Saleem Elahi

Personal information
- Full name: Saleem Elahi
- Born: 21 November 1976 (age 49) Sahiwal, Punjab, Pakistan
- Height: 5 ft 8 in (173 cm)
- Batting: Right-handed
- Bowling: Right-arm off-break
- Role: Batsman, Occasional wicket-keeper
- Relations: Manzoor Elahi (brother), Zahoor Elahi (brother)

International information
- National side: Pakistan (1995–2004);
- Test debut (cap 136): 9 November 1995 v Australia
- Last Test: 2 January 2003 v South Africa
- ODI debut (cap 102): 29 September 1995 v Sri Lanka
- Last ODI: 14 January 2004 v New Zealand
- ODI shirt no.: 28

Domestic team information
- 1994–1999: Lahore City
- 1996–1997: United Bank Ltd
- 1997–2011: Habib Bank Ltd
- 2001: Lahore Whites
- 2002: Lahore Blues
- 2004: Lahore

Career statistics
| Competition | Test | ODI | FC | LA |
| Matches | 13 | 48 | 111 | 141 |
| Runs scored | 436 | 1,579 | 5,508 | 6,277 |
| Batting average | 18.95 | 36.72 | 32.02 | 52.30 |
| 100s/50s | 0/1 | 4/9 | 8/26 | 18/37 |
| Top score | 72 | 135 | 229 | 172 |
| Balls bowled | – | 6 | 42 | 12 |
| Wickets | – | 0 | 0 | 1 |
| Bowling average | – | – | – | 16.00 |
| 5 wickets in innings | – | – | – | 0 |
| 10 wickets in match | – | – | – | 0 |
| Best bowling | – | – | – | 1/6 |
| Catches/stumpings | 10/1 | 10/– | 74/1 | 38/– |
- Source: CricInfo, 25 July 2015

= Saleem Elahi =

Pakistani cricketer (born 1976)

Saleem Elahi (Urdu: سلیم الہی; born 21 November 1976) is a former Pakistani cricketer who played 13 Test matches and 48 One Day Internationals between 1995 and 2004. He made 102 not out on his international debut, against Sri Lanka in September 1995, becoming the first player from Pakistan to score a century on ODI debut.

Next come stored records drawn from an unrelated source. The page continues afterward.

(** The symbols of a list are freed, once each; only an overlong name of an
    undefined label stops it. *)
Lemma free_symbols_ok id l s : NoDup l → (∀ r, r ∈ l → is_Some (sb_symbols s !! r)) →
  (∃ s', free_symbols id s l = Ok s' ∧ same_tables s s' ∧
     ∀ r, sb_symbols s' !! r = if decide (r ∈ l) then None else sb_symbols s !! r) ∨
  ∃ msg, free_symbols id s l = Exit msg.
Proof.
  revert s. induction l as [|r l IH]; intros s Hnd Hal; cbn [free_symbols].
  { left. exists s. split; [done|]. split; [done|]. intros r. by rewrite decide_False by apply not_elem_of_nil. }
  apply NoDup_cons in Hnd as [Hr Hnd]. destruct (Hal r) as [y Hy]; [constructor|].
  unfold get_sym. rewrite Hy. cbn [mbind outcome_bind defined].
  assert (Hrep : (∃ s1, (if bool_decide (id = NS_LABEL) && bool_decide (sym_symtype y = SYM_TENTATIVE)
      then n ← sym_name y; Ok (report n s) else Ok s) = Ok s1 ∧ same_tables s s1 ∧ sb_symbols s1 = sb_symbols s)
    ∨ ∃ msg, (if bool_decide (id = NS_LABEL) && bool_decide (sym_symtype y = SYM_TENTATIVE)
      then n ← sym_name y; Ok (report n s) else Ok s) = Exit msg).
  { destruct (bool_decide (id = NS_LABEL) && _); [|left; by exists s]. unfold sym_name.
    destruct (_ =? 0); [left; by eexists|]. destruct (_ <? _); [right; by eexists|]. left.
    destruct (str_raw _) as [|c raw]; [by eexists|]. by repeat case_match; eexists. }
  destruct Hrep as [(s1 & -> & (H1 & H2 & H3 & H4) & Hst)|(msg & ->)]; cbn [mbind outcome_bind]; [|right; by exists msg].
  destruct (IH (set_store (delete r (sb_symbols s1)) s1) Hnd) as [(s2 & Hf & (A & B & C & D) & Hs2)|?]; [|left|by right].
  - intros r' Hr'. cbn. rewrite Hst, lookup_delete_ne by (by intros ->). apply Hal. by constructor.
  - exists s2. split; [done|]. split.
    + split; [|split; [|split]]; intros; [rewrite A|rewrite B|rewrite C|rewrite D]; cbn; auto.
    + intros r'. rewrite Hs2. cbn. rewrite Hst. destruct (decide (r' = r)) as [->|Hne].
      * rewrite lookup_delete_eq, (decide_True _ _ (list_elem_of_here r l)). by destruct (decide _).
      * rewrite lookup_delete_ne by done. destruct (decide (r' ∈ l)).
        -- by rewrite decide_True by (by constructor).
        -- rewrite decide_False; [done|]. by intros [?|?]%elem_of_cons.
Qed.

Considered a limited-overs specialist, Elahi averages 36.17 in ODIs and 52.30 in List A cricket. In 28 of the 48 ODIs that he had played as an opener he averaged 42, the best for a Pakistani opener. He had limited success in first-class cricket averaging just 32.

== Personal life ==
Born in 1976 in Sahiwal, Punjab, Pakistan, Elahi has two older brothers—Manzoor Elahi and Zahoor Elahi, both of whom represented the Pakistan cricket team.

==Cricket career==
Despite not playing first-class cricket, Elahi was selected for the home series against Sri Lanka in 1995–96. In the first of the three-match One Day International series played at Gujranwala, he scored 102 not out off 133 balls thus becoming the first player from Pakistan to score a century on ODI debut; at age nineteen, he remains the youngest cricketer to do so as of July 2015. His man of the match-winning innings helped Pakistan secure a nine-wicket victory. He scored 77 runs in the next two games, thus accumulating 179 runs in the series. He was then selected to play in the Singer Champions Trophy in Sharjah the same year.

With continued success in both the tournaments, Elahi was picked up for the Test series against Australia in November 1995. Later, he made his first class cricket debut and played two matches against West Australia and South Australia. In two Tests, he managed to score 43 runs at an average of 10.75. Following that, he was intermittently selected and dropped from the side. Between his debut and 2002, Elahi played 13 Tests for Pakistan scoring 436 runs at an average of 18.95. Contrary to his success in ODIs, he managed just one half-century and six ducks, including a pair, in Test cricket. With the exception of a series in England in 2000, where he averaged 44.40, he failed to average more than 20 in any of the series'.

Towards the tail end of 2002, when Pakistan toured Zimbabwe and South Africa, he scored three centuries in four games. In one of those matches, in 2002 against South Africa, he made his highest score of 135. In the match, he shared a partnership of 257 runs with Abdul Razzaq for the second wicket to help Pakistan reach 335 runs. He was eventually selected for the 2003 World Cup. In four matches he scored 102 runs, crossing half-century once. Post World Cup, he represented Pakistan in two tournaments after which he was dropped from both the Test and ODI squads.

== Post-retirement ==

=== Cricket career ===
In 2016, he was included in the squad of Sagittarius Strikers and participated in the Masters Champions League. In the same year, he toured South Africa as part of a series arranged by Pakistan Veterans Cricket Association. He has also participated in Veterans Cricket Championship.

=== Coaching career ===
In July 2021, Pakistan Cricket Board appointed him as the coach of East Zone (B) Central Punjab, representing CCA Sahiwal.